Affirm: that farming and fishing is our life. It is our culture.

Believe: that small holder [family] farming has provided food, employment, healing, spiritual inspirations and has been a central basis for social education and skills development over generations.

Know: that the earth was created with all that is needed for people, animals and all its sustenance and continuity.

Recognize: that the smallholder farmers are a majority, constituting 70 percent of the total world's population but have largely been unheard and un-noticed.

We therefore come here to speak as a united voice and alongside other civil society actors to: governments, the United Nations and the rest of the world so that our issues and recommendations will be an integral part of the deliberations and outcomes of WSSD.

Under the Small Farmer Convergence, 300 small-scale farmers from Africa, Latin America, Canada, Europe and Asia are here to:

  • Celebrate farming and fishing as a culture - our way of life;
  • Share our knowledge, experiences and strategies on enhancing biodiversity, seed multiplication, storage and exchange among ourselves;
  • Communicate to you so that we can be part of the answer to sustainable development; and,
  • Build a solidarity that will shape our common destiny in partnership with the earth and her people.

We, therefore, state:

  • That land, water, plant and animal genetic resources and minerals have been communally owned throughout generations and, therefore, should never be transferred to private ownership for selfish and profit driven gains. We have a stewardship responsibility handed over from past generations to tend the earth and leave it for future generations;
  • That the rich knowledge, best practices and technologies developed by us farmers in providing farming, healing, worship and marketing of our farm produce should never be alienated from us because they form the core of the our existence and livelihood. Research should focus and build on this knowledge and practice and must respond to farmers needs;
  • That avoidable conflicts and wars have dodged the small-scale farmers and poor communities in Africa for far too long. Those in authority have ignored the soft voices of women and children crying and others dying. The Western countries have gladly traded arms and propaganda to fuel these conflicts. We demand a stop to the merciless killing of innocent people. Farmers cannot produce food under these conditions;
  • Small-scale farmers have evolved systems of seed exchange and multiplication for future seasons and generations. This is key to food sovereignty at family and national levels.

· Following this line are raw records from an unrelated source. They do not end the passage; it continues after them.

(** C4: in the machine formats, a command that returns data prints it on the
    standard output as a document of the format that reads back as the data with the
    metadata, and exits with 0; a command that fails, and a standard output that
    cannot be written, leave the standard output empty and exit with the code of the
    error, which is not 0.  The error stream has, in order, what the command noted (one
    line of JSON for every message, informations only without [--quiet]; the text of
    the prompt as it is) and nothing else on success, and on failure one more line of
    JSON that describes the error.  The effects are those of the command. *)
Theorem main_contract h prog raw globals name args r effs notes :
  let cmdline := command_line h (prog :: raw) in
  let policy := resolve_policy h globals in
  Cli.parse_globals raw = Ok (globals, name :: args) -> Cli.g_version globals = false -> Cli.g_help globals = false ->
  starts_with (str "--") name = false -> data_command h name args globals = Some (Ret (r, effs, notes)) ->
  Cli.is_machine (Cli.format policy) = true -> text_bytes h cmdline -> Forall note_bytes notes ->
  (forall data, r = Ok data -> well_formed data = true) ->
  exists p, main h (prog :: raw) = Ret p /\ performed p = effs /\
    match r with
    | Err e => failed h policy notes cmdline e p
    | Ok data =>
        match write_stdout h (emit policy (metadata_of h name) data) with
        | Err k => failed h policy notes cmdline (Cli.from_io k) p
        | Ok _ => code p = 0 /\ shown h policy notes (stderr p) /\
            readable (Cli.format policy) (metadata_of h name) (project_policy policy data) (stdout p)
        end
    end.
Proof.
  intros cmdline policy Hp Hv Hh Hs Hc Hm Ht Hn Hd. pose proof (real_command h _ _ _ _ Hc r effs notes eq_refl) as Hr.
  destruct (data_command_name _ _ _ _ _ Hc) as [Hname Hb].
  assert (E : run h (prog :: raw) = run_data_cmd h name policy cmdline (r, effs, notes)).
  { rewrite (run_dispatch h prog raw globals name args) by done. unfold dispatch. by rewrite Hname, Hc. }
  unfold run_data_cmd in E. destruct r as [data|e]; [|by apply main_failed].
  assert (Ex : is_explore (Cli.format policy) = false) by (by destruct (Cli.format policy)).
  rewrite Ex in E. unfold emit_result in E. fold (metadata_of h name) in E.
  destruct (write_stdout h _) as [u|k] eqn:W; rewrite ?W in *.
  - eexists (mkProcess 0 (emit policy (metadata_of h name) data) _ effs). unfold main. rewrite E.
    split; [reflexivity|]. split; [done|]. split; [done|]. split; [by apply notes_shown; [|apply Ht|]|].
    apply emit_readable; [|by apply Hd].
    destruct Ht as (H1 & H2 & _). unfold metadata_of, envelope_metadata. cbn [well_formed forallb fst snd].
    rewrite H1, H2, forallb_app, Hb. done.
  - apply main_failed; [done|done|apply real_from_io|done|done].
Qed.

(** ** Examples *)
Definition sample_env : Cli.EnvSnapshot := Cli.mkEnvSnapshot false false false false false false false false false.
Definition sample_host : Host :=
  mkHost sample_env (fun _ => Err Cli.IoNotFound) (fun _ _ => Ok tt) (fun _ _ => Ok tt) (Ok []) (fun _ => None) None
    (fun _ => Ok tt) (str "2026-04-19T12:00:00Z") (str "0.8.4") true (fun s => s) (fun _ s => s) (fun _ => Ok tt) []
    (fun e => mkErrorText (str "failed") None None None) (fun _ => str "not found") (fun _ => []) (fun s => s) (fun _ => VNull).
(** A bill of materials of a file that is not there. *)
Definition sample_argv : list (list Z) := [str "zamak"; str "sbom"; str "a.efi"; str "--fields=name,files"].
Definition sample_globals : Cli.GlobalFlags := Cli.set_fields Cli.default_globals (str "name,files").
Definition sample_data : Value :=
  match data_command sample_host (str "sbom") [str "a.efi"] sample_globals with
  | Some (Ret (Ok data, _, _)) => data
  | _ => VNull
  end.
Definition sample_note : list Z := str "sbom: skipping 'a.efi': not found".
Lemma main_contract_witness :
  exists p, main sample_host sample_argv = Ret p /\ code p = 0 /\
    read_json (stdout p) =
    Some (canonical (VObject [(str "metadata", metadata_of sample_host (str "sbom"));
      (str "data", VObject [(str "name", VStr (str "zamak-0.0.0-dev")); (str "files", VArray [])])])) /\
    read_json (stderr p) =
    Some (canonical (VObject [(str "level", VStr (str "warn")); (str "timestamp", VStr (str "2026-04-19T12:00:00Z"));
      (str "message", VStr sample_note)])).
Proof.
  destruct (main_contract sample_host (str "zamak") (tail sample_argv) sample_globals (str "sbom") [str "a.efi"]
              (Ok sample_data) [] [Cli.Warn sample_note]) as (p & H1 & _ & H2); [reflexivity|reflexivity|reflexivity|reflexivity| | | | | |].
  - vm_compute. reflexivity.
  - reflexivity.
  - split; [reflexivity|]. split; [reflexivity|]. intros e. destruct (Cli.code e); vm_compute; reflexivity.
  - constructor; [vm_compute; reflexivity|constructor].
  - intros data [= <-]. vm_compute. reflexivity.
  - exists p. split; [exact H1|]. destruct H2 as (Hc & Hs & Hr). split; [exact Hc|]. split; [exact Hr|].
    destruct Hs as (texts & Hs & Hn).
    inversion Hn as [|n t ns ts Hm Hrest]; subst. inversion Hrest; subst. destruct Hm as (l & _ & -> & Hj).
    rewrite Hs. cbn [List.concat]. rewrite app_nil_r. exact Hj.
Defined.
(** C37: a theme file in ASCII always loads, whatever its text, without a panic of a
    slice or of the palette index, and the thirty-two colours of the result are those
    of the default theme with the colours the lines of the file set, each at the place
    its section and key name, in order; no other line has an effect. *)
Theorem from_toml_typed s : is_ascii s -> exists t, from_toml s = Ret t /\ theme_ok t /\
  colours t = set_all (file_colours [] (lines s)) (colours default).
Proof.
  intros Hs. unfold from_toml.
  destruct (toml_lines_ascii (lines s) (lines_Forall _ s Hs) [] default default_ok) as (section & t & -> & Ht & Hc).
  by exists t.
Qed.
(** A file with a palette index that is out of range, one that is not, and no colour. *)
Definition sample_toml : list Z :=
  str "[palette]" ++ [10] ++ str "ansi_16 = 010203" ++ [10] ++ str "ansi_15 = #0A0B0C" ++ [10] ++
  str "[surface]" ++ [10] ++ str "dim = 'nonsense'" ++ [10].
Lemma from_toml_typed_witness : exists t, from_toml sample_toml = Ret t /\
  colours t = <[24%nat := mkRgb 10 11 12]> (colours default).
Proof.
  destruct (from_toml_typed sample_toml) as (t & E & _ & Hc).
  - unfold is_ascii. apply (bool_decide_unpack _). by vm_compute.
  - exists t. split; [exact E|]. rewrite Hc. by vm_compute.
Defined.

(** Six bytes with a character across the second: the slice panics. *)
Lemma multibyte_value_panics : from_toml (str "a=1" ++ [0xC3; 0xA9] ++ str "111") = Panic.
Proof. vm_compute. reflexivity. Qed.
(** A plus sign passes as a digit. *)
Lemma plus_is_a_digit : from_hex (str "+1+2+3") = Ret (Some (mkRgb 1 2 3)).
Proof. vm_compute. reflexivity. Qed.

(** ** Writing a theme file *)
Definition hex_pair (v : Z) : list Z := [lower_hex (v / 16); lower_hex (v mod 16)].
Definition color_text (c : Rgb) : list Z := hex_pair (r c) ++ hex_pair (g c) ++ hex_pair (b c).
Definition color_line (k : list Z) (c : Rgb) : list Z :=
  k ++ str " = " ++ [34] ++ str "#" ++ color_text c ++ [34].
Definition header_line (name : list Z) : list Z := str "[" ++ name ++ str "]".
Definition group_lines (grp : list Z * list (list Z * Rgb)) : list (list Z) :=
  header_line (fst grp) :: List.map (fun e => color_line (fst e) (snd e)) (snd grp).
Definition theme_groups (t : Theme) : list (list Z * list (list Z * Rgb)) :=
  let '(mkTheme s a p e x) := t in
  [(str "surface", [(str "background", background s); (str "foreground", foreground s);
      (str "dim", dim s); (str "bright", bright s)]);
   (str "accent", [(str "primary", primary a); (str "secondary", secondary a); (str "error", error a);
      (str "warning", warning a); (str "success", success a)]);
   (str "palette", imap (fun i c => (str "ansi_" ++ decimal (Z.of_nat i), c)) p);
   (str "editor", [(str "key", key e); (str "colon", colon e); (str "value", value e);
      (str "comment", comment e); (str "invalid", invalid e)]);
   (str "branding", [(str "text_color", text_color x); (str "bar_color", bar_color x)])].
Definition toml_text (groups : list (list Z * list (list Z * Rgb))) : list Z :=
  flat_map (fun l => l ++ [10]) (flat_map group_lines groups).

We say NO to genetically modified foods. We do not need genetically modified seeds. Our indigenous seeds are superior for our taste and style of farming. We small-scale farmers farm for people and not for industry!;

  • That our first priority is to feed our communities before growing for the external market. We, therefore, call for internal market access in preference to external competitors. Capacity building, extension services and improvement of infrastructure in terms of roads, communication and markets must enhance this.

Full access to the international market must be accompanied with consideration on equity, justice and the production environment;

  • That deliberate and urgent steps must be taken to develop and promote alternative renewable energy options, sustainable land-use systems and water management as a commitment to achieving sustainable development for all;
  • That poor communities, consisting mainly of labourers, landless people and small scale farmers and their families, have suffered most from HIV/AIDS. We are also concerned that common childhood diseases and other preventable diseases, such as malaria and TB, have continued to decimate our populations at an alarming rate. Health for all must be made a reality;
  • Our communal resources (land, forests, wildlife, minerals, water etc.) have been plundered by a few powerful people and private companies to the detriment of all. Further the pollution and degradation of the earth has been blamed on the poor communities, paying a blind eye to the big industries that are responsible for industrial waste and gas emissions.

Everybody must be responsible for ensuring a safe, clean and sustainable world.

  • That foreign debt has continued to cripple poor countries' economies with serious consequences on food security, health and education impacting most heavily on women and children. We therefore call for further debt cancellation and a re-dedication of these funds to services provision for poverty eradication.

As small-scale farmers we have some answers - we will show the way.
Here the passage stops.